(SUPPLIED DATA begins)

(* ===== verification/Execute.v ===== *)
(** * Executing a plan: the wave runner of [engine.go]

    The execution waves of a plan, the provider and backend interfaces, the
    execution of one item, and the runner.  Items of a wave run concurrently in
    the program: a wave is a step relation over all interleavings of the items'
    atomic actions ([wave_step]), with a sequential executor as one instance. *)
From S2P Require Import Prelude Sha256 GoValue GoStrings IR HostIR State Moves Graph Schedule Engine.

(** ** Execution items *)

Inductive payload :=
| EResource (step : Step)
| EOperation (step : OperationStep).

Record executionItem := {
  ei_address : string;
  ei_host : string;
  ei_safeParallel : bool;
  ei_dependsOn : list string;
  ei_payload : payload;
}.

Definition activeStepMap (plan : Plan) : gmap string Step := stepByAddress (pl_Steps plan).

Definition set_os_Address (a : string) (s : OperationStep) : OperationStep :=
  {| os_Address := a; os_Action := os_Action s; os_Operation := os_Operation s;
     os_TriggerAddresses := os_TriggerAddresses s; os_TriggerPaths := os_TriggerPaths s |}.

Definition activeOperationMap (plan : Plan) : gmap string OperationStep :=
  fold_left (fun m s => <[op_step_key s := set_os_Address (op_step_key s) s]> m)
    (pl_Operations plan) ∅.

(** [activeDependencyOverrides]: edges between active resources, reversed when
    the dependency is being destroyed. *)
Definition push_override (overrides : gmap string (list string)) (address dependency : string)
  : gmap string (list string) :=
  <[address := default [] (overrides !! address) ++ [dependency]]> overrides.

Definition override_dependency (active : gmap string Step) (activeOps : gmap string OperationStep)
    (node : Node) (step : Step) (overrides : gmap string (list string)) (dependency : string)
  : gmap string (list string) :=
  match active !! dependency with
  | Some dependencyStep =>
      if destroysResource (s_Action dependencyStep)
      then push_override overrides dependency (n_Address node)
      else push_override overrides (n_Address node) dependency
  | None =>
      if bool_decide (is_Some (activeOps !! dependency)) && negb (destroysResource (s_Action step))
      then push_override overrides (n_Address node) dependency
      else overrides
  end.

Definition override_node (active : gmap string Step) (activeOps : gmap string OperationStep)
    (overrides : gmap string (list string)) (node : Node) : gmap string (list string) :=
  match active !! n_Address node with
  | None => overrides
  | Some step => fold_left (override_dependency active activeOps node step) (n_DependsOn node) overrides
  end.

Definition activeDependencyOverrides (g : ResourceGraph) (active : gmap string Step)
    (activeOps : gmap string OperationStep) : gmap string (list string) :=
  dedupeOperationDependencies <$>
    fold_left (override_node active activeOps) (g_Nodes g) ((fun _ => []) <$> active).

(SUPPLIED DATA ends)
(SUPPLIED DATA begins)

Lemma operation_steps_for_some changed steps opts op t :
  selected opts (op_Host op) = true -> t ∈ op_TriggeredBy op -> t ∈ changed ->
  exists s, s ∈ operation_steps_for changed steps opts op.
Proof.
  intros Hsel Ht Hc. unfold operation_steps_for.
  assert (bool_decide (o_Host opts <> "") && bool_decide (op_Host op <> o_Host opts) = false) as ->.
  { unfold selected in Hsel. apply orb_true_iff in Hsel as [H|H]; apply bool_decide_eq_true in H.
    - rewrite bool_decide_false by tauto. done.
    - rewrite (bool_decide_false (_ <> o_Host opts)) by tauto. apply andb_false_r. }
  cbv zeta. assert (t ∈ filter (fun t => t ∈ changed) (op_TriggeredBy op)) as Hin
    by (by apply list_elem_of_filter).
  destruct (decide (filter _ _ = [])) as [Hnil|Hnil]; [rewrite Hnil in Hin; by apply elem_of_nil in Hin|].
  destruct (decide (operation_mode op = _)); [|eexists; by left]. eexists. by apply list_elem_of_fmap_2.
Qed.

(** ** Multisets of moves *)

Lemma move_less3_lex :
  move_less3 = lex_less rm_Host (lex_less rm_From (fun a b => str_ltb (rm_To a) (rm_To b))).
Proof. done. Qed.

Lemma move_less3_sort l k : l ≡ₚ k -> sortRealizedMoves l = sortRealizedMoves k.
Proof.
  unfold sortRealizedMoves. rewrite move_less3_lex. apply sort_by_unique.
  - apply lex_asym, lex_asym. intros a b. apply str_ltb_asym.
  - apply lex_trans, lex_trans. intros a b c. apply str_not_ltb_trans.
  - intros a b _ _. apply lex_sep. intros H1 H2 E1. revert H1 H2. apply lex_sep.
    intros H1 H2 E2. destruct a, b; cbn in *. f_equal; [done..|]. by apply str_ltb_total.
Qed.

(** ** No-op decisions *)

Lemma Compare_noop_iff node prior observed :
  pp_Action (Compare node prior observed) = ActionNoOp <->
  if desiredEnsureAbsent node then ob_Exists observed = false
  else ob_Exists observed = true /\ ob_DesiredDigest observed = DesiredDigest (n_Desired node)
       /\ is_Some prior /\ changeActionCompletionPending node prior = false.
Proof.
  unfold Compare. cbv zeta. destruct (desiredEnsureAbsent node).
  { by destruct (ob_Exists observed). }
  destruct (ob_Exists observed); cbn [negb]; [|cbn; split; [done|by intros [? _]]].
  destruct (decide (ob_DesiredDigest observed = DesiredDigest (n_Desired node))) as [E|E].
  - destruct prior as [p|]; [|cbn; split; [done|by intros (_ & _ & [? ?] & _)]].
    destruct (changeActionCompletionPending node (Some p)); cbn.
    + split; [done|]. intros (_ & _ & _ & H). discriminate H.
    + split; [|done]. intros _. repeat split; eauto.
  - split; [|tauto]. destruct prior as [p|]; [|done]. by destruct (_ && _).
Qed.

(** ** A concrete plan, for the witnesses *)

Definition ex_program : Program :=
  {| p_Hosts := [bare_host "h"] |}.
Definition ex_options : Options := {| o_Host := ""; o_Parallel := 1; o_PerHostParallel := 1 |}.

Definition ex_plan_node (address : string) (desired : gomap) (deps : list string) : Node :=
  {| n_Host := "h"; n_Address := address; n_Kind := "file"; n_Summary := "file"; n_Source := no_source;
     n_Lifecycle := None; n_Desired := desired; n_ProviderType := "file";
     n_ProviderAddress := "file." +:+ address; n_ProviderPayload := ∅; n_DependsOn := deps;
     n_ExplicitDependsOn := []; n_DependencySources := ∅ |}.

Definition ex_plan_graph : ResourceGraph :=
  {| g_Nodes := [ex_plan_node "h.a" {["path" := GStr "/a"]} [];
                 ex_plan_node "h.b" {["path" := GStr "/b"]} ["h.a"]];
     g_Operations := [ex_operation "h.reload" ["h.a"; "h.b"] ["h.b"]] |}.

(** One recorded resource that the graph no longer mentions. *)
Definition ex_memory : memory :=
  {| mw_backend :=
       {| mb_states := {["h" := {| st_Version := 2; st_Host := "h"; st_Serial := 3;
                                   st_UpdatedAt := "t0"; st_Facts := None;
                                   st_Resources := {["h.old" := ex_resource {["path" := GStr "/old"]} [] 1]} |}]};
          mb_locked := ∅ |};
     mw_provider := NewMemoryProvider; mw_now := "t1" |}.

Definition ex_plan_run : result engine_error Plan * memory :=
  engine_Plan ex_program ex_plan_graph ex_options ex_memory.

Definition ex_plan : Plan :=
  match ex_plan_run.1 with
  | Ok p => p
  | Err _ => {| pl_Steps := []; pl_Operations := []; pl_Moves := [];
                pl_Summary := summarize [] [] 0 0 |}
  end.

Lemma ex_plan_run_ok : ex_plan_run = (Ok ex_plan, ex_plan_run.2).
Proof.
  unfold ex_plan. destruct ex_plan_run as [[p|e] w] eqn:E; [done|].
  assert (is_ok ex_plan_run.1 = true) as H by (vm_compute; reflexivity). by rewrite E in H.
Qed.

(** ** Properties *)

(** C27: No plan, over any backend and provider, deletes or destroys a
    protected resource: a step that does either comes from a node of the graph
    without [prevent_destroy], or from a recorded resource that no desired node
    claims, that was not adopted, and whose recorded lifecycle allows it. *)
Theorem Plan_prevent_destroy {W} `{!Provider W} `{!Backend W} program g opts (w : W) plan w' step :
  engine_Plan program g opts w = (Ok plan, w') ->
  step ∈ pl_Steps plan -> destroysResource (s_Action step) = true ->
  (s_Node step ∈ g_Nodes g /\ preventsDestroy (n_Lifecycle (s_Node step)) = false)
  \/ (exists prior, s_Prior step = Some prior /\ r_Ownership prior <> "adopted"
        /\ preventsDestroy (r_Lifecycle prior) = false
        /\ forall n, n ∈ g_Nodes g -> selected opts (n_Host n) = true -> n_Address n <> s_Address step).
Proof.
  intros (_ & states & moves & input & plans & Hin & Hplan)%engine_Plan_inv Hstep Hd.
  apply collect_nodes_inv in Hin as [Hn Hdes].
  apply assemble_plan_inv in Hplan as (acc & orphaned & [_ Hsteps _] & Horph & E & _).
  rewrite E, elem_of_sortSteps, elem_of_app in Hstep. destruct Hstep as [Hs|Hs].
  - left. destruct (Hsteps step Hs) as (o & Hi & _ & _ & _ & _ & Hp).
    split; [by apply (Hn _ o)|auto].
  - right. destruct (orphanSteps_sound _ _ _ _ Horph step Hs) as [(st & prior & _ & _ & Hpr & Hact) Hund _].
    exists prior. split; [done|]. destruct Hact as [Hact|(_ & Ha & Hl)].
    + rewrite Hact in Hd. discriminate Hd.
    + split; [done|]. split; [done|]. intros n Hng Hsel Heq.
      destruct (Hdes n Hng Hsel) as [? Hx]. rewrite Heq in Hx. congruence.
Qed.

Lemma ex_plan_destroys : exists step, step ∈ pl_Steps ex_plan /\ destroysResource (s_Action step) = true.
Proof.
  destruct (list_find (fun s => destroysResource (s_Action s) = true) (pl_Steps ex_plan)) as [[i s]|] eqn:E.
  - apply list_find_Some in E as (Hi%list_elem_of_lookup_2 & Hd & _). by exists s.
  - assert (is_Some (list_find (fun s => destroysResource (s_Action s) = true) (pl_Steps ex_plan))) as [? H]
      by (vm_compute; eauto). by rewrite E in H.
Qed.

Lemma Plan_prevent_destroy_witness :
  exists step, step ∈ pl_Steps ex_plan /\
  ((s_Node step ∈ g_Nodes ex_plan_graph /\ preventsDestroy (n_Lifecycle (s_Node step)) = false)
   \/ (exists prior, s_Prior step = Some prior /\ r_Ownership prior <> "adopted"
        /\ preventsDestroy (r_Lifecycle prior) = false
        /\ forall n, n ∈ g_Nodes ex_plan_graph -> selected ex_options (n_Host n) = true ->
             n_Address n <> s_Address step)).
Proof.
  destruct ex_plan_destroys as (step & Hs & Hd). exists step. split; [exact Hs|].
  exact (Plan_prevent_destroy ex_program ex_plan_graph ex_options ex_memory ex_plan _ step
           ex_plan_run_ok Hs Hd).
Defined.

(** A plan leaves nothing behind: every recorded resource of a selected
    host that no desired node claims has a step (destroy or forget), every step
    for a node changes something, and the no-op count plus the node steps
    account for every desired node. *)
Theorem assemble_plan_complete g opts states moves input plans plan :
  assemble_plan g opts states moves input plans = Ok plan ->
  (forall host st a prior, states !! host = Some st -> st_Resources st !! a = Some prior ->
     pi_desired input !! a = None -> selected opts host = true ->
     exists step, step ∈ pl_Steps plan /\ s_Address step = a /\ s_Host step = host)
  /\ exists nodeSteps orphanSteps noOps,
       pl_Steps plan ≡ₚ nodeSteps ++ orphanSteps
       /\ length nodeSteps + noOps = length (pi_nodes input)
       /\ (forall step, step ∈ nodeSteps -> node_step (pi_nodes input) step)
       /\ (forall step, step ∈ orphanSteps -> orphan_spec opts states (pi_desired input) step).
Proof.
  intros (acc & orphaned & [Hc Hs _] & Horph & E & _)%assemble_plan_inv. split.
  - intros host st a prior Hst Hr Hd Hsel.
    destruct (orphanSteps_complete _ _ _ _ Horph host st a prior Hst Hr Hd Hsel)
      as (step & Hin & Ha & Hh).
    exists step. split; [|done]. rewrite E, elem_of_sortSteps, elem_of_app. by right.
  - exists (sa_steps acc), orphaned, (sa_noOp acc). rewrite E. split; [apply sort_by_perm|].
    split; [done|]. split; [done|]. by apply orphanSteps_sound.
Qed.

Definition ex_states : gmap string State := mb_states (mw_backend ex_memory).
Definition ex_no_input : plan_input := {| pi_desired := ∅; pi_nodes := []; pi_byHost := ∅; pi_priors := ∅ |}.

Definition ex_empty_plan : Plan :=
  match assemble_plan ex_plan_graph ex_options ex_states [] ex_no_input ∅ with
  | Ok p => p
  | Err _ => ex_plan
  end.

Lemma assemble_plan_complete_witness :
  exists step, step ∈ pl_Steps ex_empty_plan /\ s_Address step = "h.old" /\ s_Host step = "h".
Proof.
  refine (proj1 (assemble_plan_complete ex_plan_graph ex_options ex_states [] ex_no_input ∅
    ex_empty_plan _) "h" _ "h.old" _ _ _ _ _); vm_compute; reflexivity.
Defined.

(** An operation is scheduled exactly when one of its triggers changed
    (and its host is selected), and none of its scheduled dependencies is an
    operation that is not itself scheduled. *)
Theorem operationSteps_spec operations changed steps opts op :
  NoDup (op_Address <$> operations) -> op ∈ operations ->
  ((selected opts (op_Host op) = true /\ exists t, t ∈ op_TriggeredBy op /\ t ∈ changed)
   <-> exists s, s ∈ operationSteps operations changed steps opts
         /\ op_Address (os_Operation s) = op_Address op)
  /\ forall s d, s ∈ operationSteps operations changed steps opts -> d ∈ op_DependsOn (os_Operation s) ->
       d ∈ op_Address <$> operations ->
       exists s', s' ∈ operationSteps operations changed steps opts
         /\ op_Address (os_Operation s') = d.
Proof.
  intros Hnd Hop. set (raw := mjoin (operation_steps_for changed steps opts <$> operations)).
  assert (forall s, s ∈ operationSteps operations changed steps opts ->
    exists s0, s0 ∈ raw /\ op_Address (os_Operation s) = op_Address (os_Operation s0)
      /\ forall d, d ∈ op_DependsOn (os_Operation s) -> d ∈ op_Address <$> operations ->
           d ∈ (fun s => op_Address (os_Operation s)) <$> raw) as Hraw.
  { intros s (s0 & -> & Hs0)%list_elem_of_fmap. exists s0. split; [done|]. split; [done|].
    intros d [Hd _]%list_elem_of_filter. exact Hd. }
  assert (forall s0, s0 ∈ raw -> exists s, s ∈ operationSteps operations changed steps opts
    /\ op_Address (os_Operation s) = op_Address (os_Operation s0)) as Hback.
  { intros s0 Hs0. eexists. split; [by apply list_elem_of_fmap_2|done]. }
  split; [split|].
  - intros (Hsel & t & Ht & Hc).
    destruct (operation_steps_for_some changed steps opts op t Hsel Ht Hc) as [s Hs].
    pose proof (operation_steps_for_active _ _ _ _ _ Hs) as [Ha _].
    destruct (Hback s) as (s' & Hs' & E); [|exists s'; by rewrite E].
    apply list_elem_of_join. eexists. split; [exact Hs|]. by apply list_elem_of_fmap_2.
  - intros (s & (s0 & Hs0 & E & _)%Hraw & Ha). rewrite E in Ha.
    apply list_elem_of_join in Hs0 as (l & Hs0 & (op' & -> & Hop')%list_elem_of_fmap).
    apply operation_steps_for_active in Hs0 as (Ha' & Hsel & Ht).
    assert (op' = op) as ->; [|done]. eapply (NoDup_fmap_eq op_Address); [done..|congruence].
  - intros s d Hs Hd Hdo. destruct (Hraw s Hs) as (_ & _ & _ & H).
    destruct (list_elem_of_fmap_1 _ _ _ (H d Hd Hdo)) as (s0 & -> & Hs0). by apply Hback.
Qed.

(SUPPLIED DATA ends)

WHAT IS NEEDED
Set down precisely the lines above between the line holding "if destroysResource (s_Action" and the line holding "fold_left (override_node active", inclusive, and nothing beyond them.

EXPECTED ANSWER
      if destroysResource (s_Action dependencyStep)
      then push_override overrides dependency (n_Address node)
      else push_override overrides (n_Address node) dependency
  | None =>
      if bool_decide (is_Some (activeOps !! dependency)) && negb (destroysResource (s_Action step))
      then push_override overrides (n_Address node) dependency
      else overrides
  end.

Definition override_node (active : gmap string Step) (activeOps : gmap string OperationStep)
    (overrides : gmap string (list string)) (node : Node) : gmap string (list string) :=
  match active !! n_Address node with
  | None => overrides
  | Some step => fold_left (override_dependency active activeOps node step) (n_DependsOn node) overrides
  end.

Definition activeDependencyOverrides (g : ResourceGraph) (active : gmap string Step)
    (activeOps : gmap string OperationStep) : gmap string (list string) :=
  dedupeOperationDependencies <$>
    fold_left (override_node active activeOps) (g_Nodes g) ((fun _ => []) <$> active).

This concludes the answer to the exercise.